▸ **TASK BRIEF**
Return exactly the span of lines in the following data that opens with the line containing "apply (CryptoMore.aead_fallback_roundtrip no_libs" and closes with the line containing "Forall int16 [1; -2] /\". Include nothing else.

:: INPUT RECORDS

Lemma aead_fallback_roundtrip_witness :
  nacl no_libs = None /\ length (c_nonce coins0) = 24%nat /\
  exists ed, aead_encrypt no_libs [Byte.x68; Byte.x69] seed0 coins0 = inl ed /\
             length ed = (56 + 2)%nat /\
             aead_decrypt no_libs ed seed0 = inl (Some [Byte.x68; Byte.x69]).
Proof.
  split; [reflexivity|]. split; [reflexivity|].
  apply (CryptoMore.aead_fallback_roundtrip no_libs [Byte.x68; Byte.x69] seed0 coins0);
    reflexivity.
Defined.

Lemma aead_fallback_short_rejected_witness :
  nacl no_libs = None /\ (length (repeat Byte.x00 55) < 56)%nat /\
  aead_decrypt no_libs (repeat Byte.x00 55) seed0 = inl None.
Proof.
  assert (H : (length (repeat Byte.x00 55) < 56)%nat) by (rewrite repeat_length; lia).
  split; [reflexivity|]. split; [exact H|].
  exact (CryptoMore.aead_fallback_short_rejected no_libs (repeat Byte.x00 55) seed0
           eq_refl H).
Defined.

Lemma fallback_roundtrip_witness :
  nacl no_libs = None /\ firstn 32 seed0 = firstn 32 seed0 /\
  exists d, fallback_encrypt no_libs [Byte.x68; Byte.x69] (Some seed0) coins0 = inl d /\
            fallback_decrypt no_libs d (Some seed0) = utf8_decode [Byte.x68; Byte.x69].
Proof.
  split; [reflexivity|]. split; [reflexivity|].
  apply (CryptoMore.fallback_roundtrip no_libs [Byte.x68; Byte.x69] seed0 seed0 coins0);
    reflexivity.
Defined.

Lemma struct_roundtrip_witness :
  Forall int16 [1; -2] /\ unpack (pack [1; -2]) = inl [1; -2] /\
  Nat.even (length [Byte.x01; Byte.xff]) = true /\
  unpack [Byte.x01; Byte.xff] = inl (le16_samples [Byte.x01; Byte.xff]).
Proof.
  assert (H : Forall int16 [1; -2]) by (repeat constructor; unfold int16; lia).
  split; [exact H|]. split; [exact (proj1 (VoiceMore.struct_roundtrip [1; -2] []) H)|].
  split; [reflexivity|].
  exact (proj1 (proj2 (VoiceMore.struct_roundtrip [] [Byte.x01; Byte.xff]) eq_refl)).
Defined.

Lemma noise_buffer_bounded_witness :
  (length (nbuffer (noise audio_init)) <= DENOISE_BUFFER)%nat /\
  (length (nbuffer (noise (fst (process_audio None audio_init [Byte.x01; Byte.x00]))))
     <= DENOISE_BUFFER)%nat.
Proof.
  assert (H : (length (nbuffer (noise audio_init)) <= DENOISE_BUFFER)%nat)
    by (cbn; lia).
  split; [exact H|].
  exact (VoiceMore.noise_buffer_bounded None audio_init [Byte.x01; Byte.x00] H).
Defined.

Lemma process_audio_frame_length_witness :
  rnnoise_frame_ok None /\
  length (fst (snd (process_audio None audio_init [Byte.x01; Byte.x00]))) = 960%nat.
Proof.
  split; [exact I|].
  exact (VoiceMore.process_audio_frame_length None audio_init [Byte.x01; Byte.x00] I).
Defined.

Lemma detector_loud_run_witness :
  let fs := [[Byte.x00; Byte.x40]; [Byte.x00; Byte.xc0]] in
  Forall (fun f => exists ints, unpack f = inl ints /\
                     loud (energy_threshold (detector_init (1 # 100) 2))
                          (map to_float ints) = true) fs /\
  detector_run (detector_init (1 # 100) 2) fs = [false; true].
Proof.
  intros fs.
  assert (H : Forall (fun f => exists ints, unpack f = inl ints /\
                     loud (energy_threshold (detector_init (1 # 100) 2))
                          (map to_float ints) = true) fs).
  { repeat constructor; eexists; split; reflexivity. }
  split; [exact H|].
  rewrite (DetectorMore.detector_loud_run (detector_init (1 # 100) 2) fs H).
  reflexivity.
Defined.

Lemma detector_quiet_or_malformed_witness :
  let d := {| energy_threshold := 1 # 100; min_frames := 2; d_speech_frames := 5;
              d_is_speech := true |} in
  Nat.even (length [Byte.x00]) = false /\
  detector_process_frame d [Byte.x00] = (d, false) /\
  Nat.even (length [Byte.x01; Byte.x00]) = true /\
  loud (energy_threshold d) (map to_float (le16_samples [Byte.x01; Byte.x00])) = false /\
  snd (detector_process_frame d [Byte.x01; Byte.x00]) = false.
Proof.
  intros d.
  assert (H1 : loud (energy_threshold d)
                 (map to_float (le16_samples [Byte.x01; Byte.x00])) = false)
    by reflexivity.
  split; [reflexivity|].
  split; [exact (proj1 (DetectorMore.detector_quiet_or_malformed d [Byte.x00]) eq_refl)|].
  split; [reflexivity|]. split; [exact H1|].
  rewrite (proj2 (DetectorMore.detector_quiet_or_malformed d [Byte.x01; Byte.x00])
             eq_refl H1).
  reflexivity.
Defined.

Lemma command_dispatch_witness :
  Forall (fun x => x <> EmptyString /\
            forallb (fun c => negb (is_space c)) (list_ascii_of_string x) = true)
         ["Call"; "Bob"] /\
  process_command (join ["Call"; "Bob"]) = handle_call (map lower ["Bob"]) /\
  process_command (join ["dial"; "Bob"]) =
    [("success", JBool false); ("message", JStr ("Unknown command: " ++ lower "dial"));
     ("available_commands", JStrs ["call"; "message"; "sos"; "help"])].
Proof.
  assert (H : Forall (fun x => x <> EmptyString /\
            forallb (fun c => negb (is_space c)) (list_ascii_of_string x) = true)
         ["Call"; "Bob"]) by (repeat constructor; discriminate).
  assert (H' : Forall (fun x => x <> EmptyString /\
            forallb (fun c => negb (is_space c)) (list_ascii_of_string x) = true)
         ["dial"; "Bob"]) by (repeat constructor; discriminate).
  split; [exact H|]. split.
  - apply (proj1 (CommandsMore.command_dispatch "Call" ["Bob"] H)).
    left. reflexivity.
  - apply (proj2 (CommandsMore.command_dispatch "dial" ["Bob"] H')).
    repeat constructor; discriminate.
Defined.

::::

▸ **THE ANSWER**
  apply (CryptoMore.aead_fallback_roundtrip no_libs [Byte.x68; Byte.x69] seed0 coins0);
    reflexivity.
Defined.

Lemma aead_fallback_short_rejected_witness :
  nacl no_libs = None /\ (length (repeat Byte.x00 55) < 56)%nat /\
  aead_decrypt no_libs (repeat Byte.x00 55) seed0 = inl None.
Proof.
  assert (H : (length (repeat Byte.x00 55) < 56)%nat) by (rewrite repeat_length; lia).
  split; [reflexivity|]. split; [exact H|].
  exact (CryptoMore.aead_fallback_short_rejected no_libs (repeat Byte.x00 55) seed0
           eq_refl H).
Defined.

Lemma fallback_roundtrip_witness :
  nacl no_libs = None /\ firstn 32 seed0 = firstn 32 seed0 /\
  exists d, fallback_encrypt no_libs [Byte.x68; Byte.x69] (Some seed0) coins0 = inl d /\
            fallback_decrypt no_libs d (Some seed0) = utf8_decode [Byte.x68; Byte.x69].
Proof.
  split; [reflexivity|]. split; [reflexivity|].
  apply (CryptoMore.fallback_roundtrip no_libs [Byte.x68; Byte.x69] seed0 seed0 coins0);
    reflexivity.
Defined.

Lemma struct_roundtrip_witness :
  Forall int16 [1; -2] /\ unpack (pack [1; -2]) = inl [1; -2] /\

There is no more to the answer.